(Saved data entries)
Definition step (db : DB) (e : Event) : DB :=
  match e with
  | Webhook now request =>
      fst (Webhooks.handle_prodamus strptime WEBHOOK_TOKEN now db request)
  | TextMessage answer_ok message =>
      fst (Main.dispatch_email_or_order answer_ok db message)
  | AddTestPayment now message =>
      fst (Main.add_test_payment ADMIN_IDS now db message)
  | SetGroup invite_link group_name =>
      fst (Admin.create_current_group db invite_link group_name)
  | JoinRequest approve_ok now event =>
      fst (JoinRequests.approve_join_request approve_ok now db event)
  | FindPayment query => fst (Admin.send_payment_info db query)
  | Rebind payment_key telegram_id =>
      fst (Admin.rebind_payment_to_user db payment_key telegram_id)
  | RemoveUser ban_ok now message =>
      fst (Admin.admin_remove_user ADMIN_IDS ban_ok now db message)
  | UnbanUser unban_ok now message =>
      fst (Admin.admin_unban_user ADMIN_IDS unban_ok now db message)
  end.

(** The database after a sequence of events, starting from empty tables. *)
Definition run (events : list Event) : DB := fold_left step events empty_db.
End System.

(** The identity record of a chat identity. *)
Definition user_by_telegram_id (db : DB) (tg : string) : option User.t :=
  Query.first_where (fun u => String.eqb (User.telegram_id u) tg) (users db).

Definition bound_to (pid : Z) (u : User.t) : bool :=
  match User.payment_id u with
  | Some k => k =? pid
  | None => false
  end.

(** The identity records whose [payment_id] is the given payment. *)
Definition holders (db : DB) (pid : Z) : list User.t :=
  List.filter (bound_to pid) (users db).

Definition at_most_one_binding (db : DB) : Prop :=
  forall pid, (length (holders db pid) <= 1)%nat.

(** Consistency of the user table: primary keys and telegram ids are unique
    (the table's constraints) and no payment is held twice. *)
Definition unique_binding (us : list User.t) : Prop :=
  forall u1 u2 pid,
    In u1 us -> In u2 us ->
    User.payment_id u1 = Some pid -> User.payment_id u2 = Some pid ->
    User.id u1 = User.id u2.

Record users_ok (us : list User.t) : Prop := mk_users_ok {
  ok_ids : List.NoDup (map User.id us);
  ok_tgs : List.NoDup (map User.telegram_id us);
  ok_bind : unique_binding us
}.

(** Uniqueness of [order_id] over the ledger. *)
Definition order_ids_unique (db : DB) : Prop :=
  List.NoDup (map Payment.order_id (payments db)).

Definition payment_by_order_id (db : DB) (order_id : string) : option Payment.t :=
  Query.first_where (fun p => String.eqb (Payment.order_id p) order_id)
    (payments db).

(** Consistency of the ledger: primary keys and order ids are unique. *)
Record ledger_ok (db : DB) : Prop := mk_ledger_ok {
  ok_payment_ids : List.NoDup (map Payment.id (payments db));
  ok_order_ids : order_ids_unique db
}.

Section Criteria.
Context {pystr : PyStr.Methods}.

(** A webhook request that passes the guards of [handle_prodamus] and
    carries the given order id. *)
Definition ingested (WEBHOOK_TOKEN : string) (request : Webhooks.Request)
    (order_id : string) : Prop :=
  Webhooks._is_authorized WEBHOOK_TOKEN request = true
  /\ Webhooks._get_first (Webhooks.payload request) Webhooks.ORDER_ID_KEYS
     = Some order_id
  /\ (PyStr.otruthy
        (Webhooks._get_first (Webhooks.payload request) Webhooks.EMAIL_KEYS)
      || PyStr.otruthy
           (Webhooks._normalize_phone
              (Webhooks._get_first (Webhooks.payload request)
                 Webhooks.PHONE_KEYS))) = true.

(** The keys of the status vocabulary. *)
Definition status_keys : list string := map fst Webhooks.status_mapping.

(** The fields of a payment that ingestion must leave alone. *)
Definition consumption_key (p : Payment.t) : Z * string * bool :=
  (Payment.id p, Payment.order_id p, Payment.used p).

(** The phone alternatives of the administrative lookup: the stored phone
    equals the is-digit characters of the query, or there are at least ten
    of them and the stored phone ends with the last ten. *)
Definition phone_criteria (query : string) (p : Payment.t) : Prop :=
  let digits := Admin.normalize_phone query in
  digits <> ""
  /\ (Payment.phone p = Some digits
      \/ exists stored,
           Payment.phone p = Some stored
           /\ (10 <= PyStr.len (Admin.last10_of digits))%nat
           /\ PyStr.endswith stored (Admin.last10_of digits) = true).
End Criteria.

(** The audit row a join confirmation writes. *)
Definition granted_row (db : DB) (now : Z)
    (event : JoinRequests.ChatJoinRequest) (payment : Payment.t) : AccessLog.t :=
  AccessLog.mk (next_id (map AccessLog.id (access_logs db)))
    (py_str (JoinRequests.ev_from_user_id event)) (Payment.email payment)
    (Payment.order_id payment) (JoinRequests.ev_chat_title event)
    (py_str (JoinRequests.ev_chat_id event)) "granted" now
    "Auto-approved join request".

(* ------------------------------------------------------------------ *)
(** ** Log export ([export_logs_report] in [app/handlers/admin.py]) *)
(* ------------------------------------------------------------------ *)

Module LogExport.

Inductive Result :=
| NoRecords                             (* "Записей за этот период нет." *)
| Document (rows : list AccessLog.t).   (* the CSV file, one line per row *)

(** [AccessLog.timestamp >= start_dt, AccessLog.timestamp < end_dt] and,
    when a group name is given, [AccessLog.group_name == group_name]. *)
Definition selected (start_dt end_dt : Z) (group_name : option string)
    (l : AccessLog.t) : bool :=
  (start_dt <=? AccessLog.timestamp l) && (AccessLog.timestamp l <? end_dt)
  && (if PyStr.otruthy group_name
      then String.eqb (AccessLog.group_name l) (default "" group_name)
      else true).

(** [AccessLog.timestamp.asc()] *)
Definition timestamp_asc (a b : AccessLog.t) : bool :=
  AccessLog.timestamp a <=? AccessLog.timestamp b.

Definition export_logs_report (db : DB) (start_dt end_dt : Z)
    (group_name : option string) : Result :=
  let logs :=
    Query.order_by timestamp_asc
      (List.filter (selected start_dt end_dt group_name) (access_logs db)) in
  match logs with
  | [] => NoRecords
  | _ => Document logs
  end.

End LogExport.

(* ------------------------------------------------------------------ *)
(** ** Slash commands ([set_group] in [app/main.py], [rebind_payment] and
    [find_payment] in [app/handlers/admin.py]) *)
(* ------------------------------------------------------------------ *)

Module Commands.

(** What a command handler does with a message. *)
Inductive Outcome :=
| Ignored                               (* return without an answer *)
| UsageShown                            (* the "Формат: ..." answer *)
| Ran (result : DB * list Effect).      (* the delegated call *)

(** The database the handler leaves. *)
Definition outcome_db (db : DB) (o : Outcome) : DB :=
  match o with
  | Ran result => fst result
  | _ => db
  end.

Section Handlers.
Context {pystr : PyStr.Methods}.
Variable ADMIN_IDS : list Z.


(** [/rebind_payment <email|phone|order_id> <telegram_id>] *)
Definition rebind_payment (db : DB) (message : Message) : Outcome :=
  if negb (Admin.is_admin ADMIN_IDS message) then Ignored
  else
    match text message with
    | None => Ignored
    | Some raw =>
        if negb (PyStr.truthy raw) then Ignored
        else
          match PyStr.split_max 2 raw with
          | _ :: p1 :: p2 :: _ =>
              let payment_key := PyStr.strip p1 in
              let telegram_id := PyStr.strip p2 in
              if negb (PyStr.truthy payment_key)
                 || negb (PyStr.str_isdigit telegram_id)
              then UsageShown
              else Ran (Admin.rebind_payment_to_user db payment_key telegram_id)
          | _ => UsageShown   (* len(parts) < 3 *)
          end
    end.

(** [/find_payment <email, phone or order_id>] *)
Definition find_payment (db : DB) (message : Message) : Outcome :=
  if negb (Admin.is_admin ADMIN_IDS message) then Ignored
  else
    match text message with
    | None => Ignored
    | Some raw =>
        if negb (PyStr.truthy raw) then Ignored
        else
          match PyStr.split_max 1 raw with
          | _ :: p1 :: _ =>
              let query := PyStr.strip p1 in
              if negb (PyStr.truthy query) then UsageShown
              else Ran (Admin.send_payment_info db query)
          | _ => UsageShown   (* len(parts) < 2 *)
          end
    end.
End Handlers.

End Commands.

(* ------------------------------------------------------------------ *)
(** ** Further invariants of the database *)
(* ------------------------------------------------------------------ *)

Section Phones.
Context {pystr : PyStr.Methods}.

(** [s] consists only of characters for which [ch.isdigit()] holds (the
    empty string included): filtering it by [isdigit] returns it whole. *)
Definition all_digits (s : string) : Prop := PyStr.digits s = s.

(** Every stored phone number consists of such characters. *)
Definition phones_normalized (db : DB) : Prop :=
  forall p ph,
    In p (payments db) -> Payment.phone p = Some ph -> all_digits ph.

Definition phones_ok (rows : list Payment.t) : Prop :=
  forall p ph, In p rows -> Payment.phone p = Some ph -> all_digits ph.
End Phones.

(** Every binding points at a stored payment, and every stored payment some
    identity is bound to has been consumed. *)
Record bindings_consumed (db : DB) : Prop := mk_bindings_consumed {
  bound_exists :
    forall u pid,
      In u (users db) -> User.payment_id u = Some pid ->
      In pid (map Payment.id (payments db));
  bound_used :
    forall u p,
      In u (users db) -> In p (payments db) ->
      User.payment_id u = Some (Payment.id p) -> Payment.used p = true
}.

Definition group_ids_unique (db : DB) : Prop :=
  List.NoDup (map CurrentGroup.id (current_group db)).

(** The actions the audit log can hold. *)
Definition audit_actions : list string := ["granted"; "revoked"; "unbanned"].

(** [p'] is the later state of the stored payment [p]: same key, same order
    id, and still consumed if [p] was. *)
Definition kept (p p' : Payment.t) : Prop :=
  Payment.id p' = Payment.id p
  /\ Payment.order_id p' = Payment.order_id p
  /\ (Payment.used p = true -> Payment.used p' = true).

Definition payments_kept (rows rows' : list Payment.t) : Prop :=
  forall p, In p rows -> exists p', In p' rows' /\ kept p p'.

(** The rows of an export result; none when there is no file. *)
Definition exported_rows (r : LogExport.Result) : list AccessLog.t :=
  match r with
  | LogExport.NoRecords => []
  | LogExport.Document rows => rows
  end.

(* ------------------------------------------------------------------ *)
(** ** The string methods on ASCII text *)
(* ------------------------------------------------------------------ *)

(** The methods of [PyStr.Methods] computed byte by byte with the ASCII
    character classes.  On a text of ASCII characters this is what CPython
    returns, and the concrete runs of this development, whose texts are
    ASCII wherever one of these methods reads them, are evaluated with it.
    On other text it satisfies the laws and nothing more: it knows no white
    space, digit or cased letter outside ASCII.  No general statement
    depends on it. *)
Module AsciiText.

(** [ch.isdigit()] for an ASCII character *)
Definition isdigit (c : ascii) : bool :=
  let n := nat_of_ascii c in (48 <=? n)%nat && (n <=? 57)%nat.

Fixpoint lstrip_chars (l : list ascii) : list ascii :=
  match l with
  | c :: l' => if PyStr.isspace c then lstrip_chars l' else l
  | [] => []
  end.

Definition strip (s : string) : string :=
  PyStr.of_chars (rev (lstrip_chars (rev (lstrip_chars (PyStr.chars s))))).

Definition lower_char (c : ascii) : ascii :=
  let n := nat_of_ascii c in
  if (65 <=? n)%nat && (n <=? 90)%nat then ascii_of_nat (n + 32) else c.

Definition lower (s : string) : string :=
  PyStr.of_chars (map lower_char (PyStr.chars s)).

Definition digits (s : string) : string :=
  PyStr.of_chars (List.filter isdigit (PyStr.chars s)).

(** non-empty and every character a digit *)
Definition str_isdigit (s : string) : bool :=
  match PyStr.chars s with
  | [] => false
  | l => forallb isdigit l
  end.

### TASK REQUIREMENTS
Return the lines from the one containing "Definition lower (s" through the last line of the records. Include both ends and nothing else.

### SOLUTION TO THIS PROBLEM
Definition lower (s : string) : string :=
  PyStr.of_chars (map lower_char (PyStr.chars s)).

Definition digits (s : string) : string :=
  PyStr.of_chars (List.filter isdigit (PyStr.chars s)).

(** non-empty and every character a digit *)
Definition str_isdigit (s : string) : bool :=
  match PyStr.chars s with
  | [] => false
  | l => forallb isdigit l
  end.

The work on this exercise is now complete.